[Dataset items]
== Segment start ==

(* ===== verification/Names.v ===== *)
(** * Object names

    Kubernetes object names are DNS-1123 subdomains.  The program derives names
    from names ([JobName], [buildName]) by cutting a valid name, trimming what a
    name may not end with and appending a hash; this file holds the automaton of
    the subdomain pattern, its equivalence with the pattern the API types use,
    and the facts that make such derived names valid. *)
From S2P Require Import Prelude Regex GoStrings Kube Api.
From Stdlib Require Import Ascii.

(** ** The automaton: at the start of a label, after an alphanumeric, after a dash *)
Inductive dns_state : Type := LabelStart | AfterAlnum | AfterDash.

Definition dns_step (s : dns_state) (c : ascii) : option dns_state :=
  if dns_char c then Some AfterAlnum
  else match s with
  | LabelStart => None
  | AfterAlnum =>
      if one_of "-" c then Some AfterDash else if one_of "." c then Some LabelStart else None
  | AfterDash => if one_of "-" c then Some AfterDash else None
  end.

Fixpoint dns_run (s : dns_state) (l : list ascii) : option dns_state :=
  match l with
  | [] => Some s
  | c :: l => match dns_step s c with Some s => dns_run s l | None => None end
  end.

Lemma dns_run_app s l1 l2 :
  dns_run s (l1 ++ l2) = match dns_run s l1 with Some s => dns_run s l2 | None => None end.
Proof.
  revert s. induction l1 as [|c l1 IH]; intros s; simpl; [done|].
  destruct (dns_step s c); [apply IH|done].
Qed.

(** ** Equivalence with the pattern *)
Definition dns_or_dash (c : ascii) : bool := dns_char c || one_of "-" c.
Definition label_rest : re := Cat (Star (Cls dns_or_dash)) (Cls dns_char).
Definition more_labels : re := Star (Cat (Lit "."%char) dnsLabel).

Lemma one_of_dash c : one_of "-" c = true ↔ c = "-"%char.
Proof. unfold one_of. rewrite bool_decide_eq_true. simpl. set_solver. Qed.

Lemma one_of_dot c : one_of "." c = true ↔ c = "."%char.
Proof. unfold one_of. rewrite bool_decide_eq_true. simpl. set_solver. Qed.

Lemma cat_match r1 r2 l :
  re_match (Cat r1 r2) l ↔ ∃ l1 l2, l = l1 ++ l2 ∧ re_match r1 l1 ∧ re_match r2 l2.
Proof.
  split; [|intros (l1 & l2 & -> & ? & ?); by constructor].
  inversion 1 as [| |? ? s1 s2 H1 H2| | | |]; simplify_eq. eauto.
Qed.

Lemma cls_match p l : re_match (Cls p) l ↔ ∃ c, l = [c] ∧ p c = true.
Proof.
  split; [inversion 1; simplify_eq; eauto|]. intros (c & -> & ?). by constructor.
Qed.

Lemma alt_match r1 r2 l : re_match (Alt r1 r2) l ↔ re_match r1 l ∨ re_match r2 l.
Proof. split; [inversion 1; simplify_eq; auto|]. intros [?|?]; auto with orkano. Qed.

Lemma opt_match r l : re_match (Opt r) l ↔ l = [] ∨ re_match r l.
Proof.
  split; [|by intros [->|?]; [apply match_alt_l; constructor|apply match_alt_r]].
  inversion 1 as [| | |? ? ? H'|? ? ? H'| |]; simplify_eq; [inversion H'|]; auto.
Qed.

Lemma dns_run_in_label l s :
  Forall (λ c, dns_or_dash c = true) l → s ≠ LabelStart →
  ∃ s', s' ≠ LabelStart ∧ dns_run s l = Some s'.
Proof.
  intros HF. revert s. induction HF as [|c l Hc HF IH]; intros s Hs; simpl; [eauto|].
  unfold dns_step, dns_or_dash in *. destruct (dns_char c); [by apply IH|]. simpl in Hc.
  rewrite Hc. destruct s; [done|by apply IH..].
Qed.

Lemma dns_run_label l : re_match dnsLabel l → dns_run LabelStart l = Some AfterAlnum.
Proof.
  intros (l1 & l2 & -> & (c & -> & Hc)%cls_match & Ho)%cat_match.
  simpl. unfold dns_step. rewrite Hc. apply opt_match in Ho as [->|Hr]; [done|].
  apply cat_match in Hr as (m & d & -> & Hm & (e & -> & He)%cls_match).
  apply star_cls_match in Hm. rewrite dns_run_app.
  destruct (dns_run_in_label m AfterAlnum Hm) as (s' & _ & ->); [done|].
  simpl. unfold dns_step. by rewrite He.
Qed.

Lemma dns_run_more l : re_match more_labels l → dns_run AfterAlnum l = Some AfterAlnum.
Proof.
  unfold more_labels. remember (Star _) as r eqn:Hr. induction 1; simplify_eq; [done|].
  match goal with H : re_match (Cat _ _) _ |- _ =>
    apply cat_match in H as (d & l & -> & (c & -> & ->%bool_decide_eq_true)%cls_match & Hl) end.
  rewrite dns_run_app. simpl.
  rewrite (dns_run_label l Hl). auto.
Qed.

Lemma dns_match_run l :
  re_match dnsSubdomainPattern l → dns_run LabelStart l = Some AfterAlnum.
Proof.
  intros (l1 & l2 & -> & H1 & H2)%cat_match. rewrite dns_run_app.
  rewrite (dns_run_label l1 H1). by apply dns_run_more.
Qed.

(** What is left to read in each state. *)
Definition dns_lang (s : dns_state) : re :=
  match s with
  | LabelStart => dnsSubdomainPattern
  | AfterAlnum => Cat (Opt label_rest) more_labels
  | AfterDash => Cat label_rest more_labels
  end.

Lemma label_rest_cons c l :
  dns_or_dash c = true → re_match label_rest l → re_match label_rest (c :: l).
Proof.
  intros Hc (m & d & -> & Hm%star_cls_match & Hd)%cat_match. apply cat_match.
  exists (c :: m), d. split_and!; [done| |done]. apply star_cls_match. by constructor.
Qed.

Lemma label_rest_single c : dns_char c = true → re_match label_rest [c].
Proof.
  intros Hc. apply cat_match. exists [], [c]. split_and!; [done|constructor|by constructor].
Qed.

Lemma dns_run_match s l : dns_run s l = Some AfterAlnum → re_match (dns_lang s) l.
Proof.
  revert s. induction l as [|c l IH]; intros s.
  { simpl. intros [= ->]. apply cat_match. exists [], [].
    split_and!; [done|apply opt_match; by left|constructor]. }
  simpl. unfold dns_step. destruct (dns_char c) eqn:Hc.
  - intros (l1 & l2 & -> & Ho & Hm)%IH%cat_match. apply opt_match in Ho.
    assert (Hr : re_match label_rest (c :: l1)).
    { destruct Ho as [->|Hr]; [by apply label_rest_single|].
      apply label_rest_cons; [|done]. unfold dns_or_dash. by rewrite Hc. }
    destruct s; apply cat_match; exists (c :: l1), l2; split_and!; try done.
    + apply cat_match. exists [c], l1. split_and!; [done|by constructor|].
      apply opt_match. destruct Ho; [by left|by right].
    + apply opt_match. by right.
  - destruct s; [done|destruct (one_of "-" c) eqn:Hd|destruct (one_of "-" c) eqn:Hd; [|done]].
    + intros (l1 & l2 & -> & Ho & Hm)%IH%cat_match. apply cat_match. exists (c :: l1), l2.
      split_and!; [done| |done]. apply opt_match. right. apply label_rest_cons; [|done].
      unfold dns_or_dash. by rewrite Hd, orb_true_r.
    + destruct (one_of "." c) eqn:Hdot; [|done].
      intros (l1 & l2 & -> & Ho & Hm)%IH%cat_match. apply cat_match. exists [], (c :: l1 ++ l2).
      split_and!; [done|apply opt_match; by left|].
      rewrite app_comm_cons. constructor; [|done]. apply cat_match. exists [c], l1.
      split_and!; [done| |done]. constructor. apply one_of_dot in Hdot. by apply bool_decide_eq_true.
    + intros (l1 & l2 & -> & Ho & Hm)%IH%cat_match. apply cat_match. exists (c :: l1), l2.
      split_and!; [done| |done]. apply label_rest_cons; [|done].
      unfold dns_or_dash. by rewrite Hd, orb_true_r.
Qed.

(** A name is a subdomain when the automaton reads it and stops after an
    alphanumeric. *)
Lemma dns_match s :
  MatchString dnsSubdomainPattern s = true ↔ dns_run LabelStart (bytes s) = Some AfterAlnum.
Proof.
  unfold MatchString. fold (bytes s). rewrite matchb_spec. split; [apply dns_match_run|].
  apply (dns_run_match LabelStart).
Qed.

(** ** Cutting and appending *)
Lemma drop_while_spec p l :
  ∃ t, l = t ++ drop_while p l ∧ Forall (λ c, p c = true) t ∧
       ∀ c l', drop_while p l = c :: l' → p c = false.
Proof.
  induction l as [|c l (t & Heq & HF & Hh)]; simpl.
  { exists []. split_and!; [done|constructor|done]. }
  destruct (p c) eqn:Hp.
  - exists (c :: t). split_and!; [simpl; by f_equal|by constructor|done].
  - exists []. split_and!; [done|constructor|]. congruence.
Qed.

(** [TrimRight] removes a suffix made of the cutset. *)
Lemma TrimRight_spec s cutset :
  ∃ t, bytes s = bytes (TrimRight s cutset) ++ t ∧ Forall (λ c, one_of cutset c = true) t ∧
       ∀ l c, bytes (TrimRight s cutset) = l ++ [c] → one_of cutset c = false.
Proof.
  unfold TrimRight. rewrite bytes_of_bytes.
  destruct (drop_while_spec (one_of cutset) (rev (bytes s))) as (t & Heq & HF & Hh).
  exists (rev t). split_and!.
  - by rewrite <- rev_app_distr, <- Heq, rev_involutive.
  - by apply Forall_rev.
  - intros l c Hl. apply (f_equal (@rev ascii)) in Hl. rewrite rev_involutive, rev_app_distr in Hl.
    simpl in Hl. eauto.
Qed.

Lemma len_TrimRight s cutset : len (TrimRight s cutset) ≤ len s.
Proof.
  destruct (TrimRight_spec s cutset) as (t & Heq & _). rewrite !len_bytes, Heq, length_app. lia.
Qed.

Lemma dns_first c l s : dns_run LabelStart (c :: l) = Some s → dns_char c = true.
Proof. simpl. unfold dns_step. by destruct (dns_char c). Qed.

Lemma not_cut_alnum s c s' :
  dns_step s c = Some s' → one_of "-." c = false → s' = AfterAlnum.
Proof.
  unfold dns_step. destruct (dns_char c); [congruence|].
  assert (Hi : ∀ c, implb (one_of "-" c || one_of "." c) (one_of "-." c) = true).
  { apply all_ascii_forall. vm_compute. reflexivity. }
  specialize (Hi c). intros Hs Hc. rewrite Hc in Hi.
  destruct (one_of "-" c), (one_of "." c), s; simpl in *; congruence.
Qed.

Lemma dns_char_not_cut c : dns_char c = true → one_of "-." c = false.
Proof.
  assert (Hi : ∀ c, implb (dns_char c) (negb (one_of "-." c)) = true).
  { apply all_ascii_forall. vm_compute. reflexivity. }
  specialize (Hi c). intros Hc. rewrite Hc in Hi. by apply negb_true_iff in Hi.
Qed.

(** A valid name cut short and trimmed is a valid name. *)
Lemma dns_cut n s :
  1 ≤ n → MatchString dnsSubdomainPattern s = true →
  dns_run LabelStart (bytes (TrimRight (slice_to n s) "-.")) = Some AfterAlnum.
Proof.
  intros Hn Hs%dns_match. unfold slice_to.
  set (p := of_bytes (take n (bytes s))). destruct (TrimRight_spec p "-.") as (t & Heq & HF & Hlast).
  unfold p in Heq. rewrite bytes_of_bytes in Heq.
  rewrite <- (take_drop n (bytes s)), Heq, <- app_assoc, dns_run_app in Hs.
  fold p in Hs, Heq. destruct (dns_run LabelStart (bytes (TrimRight p "-."))) as [q|] eqn:Hq; [|done].
  destruct (bytes (TrimRight p "-.")) as [|c l _] eqn:Hb using rev_ind.
  - exfalso. simpl in *. injection Hq as <-. destruct t as [|c t].
    + destruct (bytes s) eqn:Hbs; [by rewrite drop_nil in Hs|]. destruct n; [lia|done].
    + apply Forall_cons in HF as [Hc _].
      assert (Hd : dns_char c = true).
      { simpl in Hs. unfold dns_step in Hs. by destruct (dns_char c). }
      apply dns_char_not_cut in Hd. congruence.
  - rewrite dns_run_app in Hq. destruct (dns_run LabelStart l) as [q'|]; [|done]. simpl in Hq.
    destruct (dns_step q' c) as [q''|] eqn:Hstep; [|done]. injection Hq as <-. f_equal.
    eapply not_cut_alnum; eauto.
Qed.

(** A dash and a word of lower-case letters and digits extend a valid name. *)
Lemma dns_extend l w :
  w ≠ [] → Forall (λ c, dns_char c = true) w → dns_run LabelStart l = Some AfterAlnum →
  dns_run LabelStart (l ++ "-"%char :: w) = Some AfterAlnum.
Proof.
  intros Hne HF Hl. rewrite dns_run_app, Hl. simpl.
  assert (Hw : ∀ s, dns_run s w = Some AfterAlnum); [|by apply (Hw AfterDash)].
  induction HF as [|c w Hc HF IH]; [done|]. intros s. simpl. unfold dns_step. rewrite Hc.
  destruct w; [done|]. by apply IH.
Qed.

Lemma hex_dns c : is_hex c = true → dns_char c = true.
Proof.
  assert (Hi : ∀ c, implb (is_hex c) (dns_char c) = true).
  { apply all_ascii_forall. vm_compute. reflexivity. }
  specialize (Hi c). intros Hc. by rewrite Hc in Hi.
Qed.

Lemma commit_hex s :
  MatchString commitPattern s = true →
  (len s = 40 ∨ len s = 64) ∧ Forall (λ c, is_hex c = true) (bytes s).
Proof.
  unfold MatchString. fold (bytes s). rewrite matchb_spec, len_bytes. unfold commitPattern.
  rewrite alt_match, !rep_cls_match. tauto.
Qed.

== Segment end ==

Quote in full each line from the top of the records above through the line with "Lemma dns_run_app s"; stop after that line.

- Result of the task
(* ===== verification/Names.v ===== *)
(** * Object names

    Kubernetes object names are DNS-1123 subdomains.  The program derives names
    from names ([JobName], [buildName]) by cutting a valid name, trimming what a
    name may not end with and appending a hash; this file holds the automaton of
    the subdomain pattern, its equivalence with the pattern the API types use,
    and the facts that make such derived names valid. *)
From S2P Require Import Prelude Regex GoStrings Kube Api.
From Stdlib Require Import Ascii.

(** ** The automaton: at the start of a label, after an alphanumeric, after a dash *)
Inductive dns_state : Type := LabelStart | AfterAlnum | AfterDash.

Definition dns_step (s : dns_state) (c : ascii) : option dns_state :=
  if dns_char c then Some AfterAlnum
  else match s with
  | LabelStart => None
  | AfterAlnum =>
      if one_of "-" c then Some AfterDash else if one_of "." c then Some LabelStart else None
  | AfterDash => if one_of "-" c then Some AfterDash else None
  end.

Fixpoint dns_run (s : dns_state) (l : list ascii) : option dns_state :=
  match l with
  | [] => Some s
  | c :: l => match dns_step s c with Some s => dns_run s l | None => None end
  end.

Lemma dns_run_app s l1 l2 :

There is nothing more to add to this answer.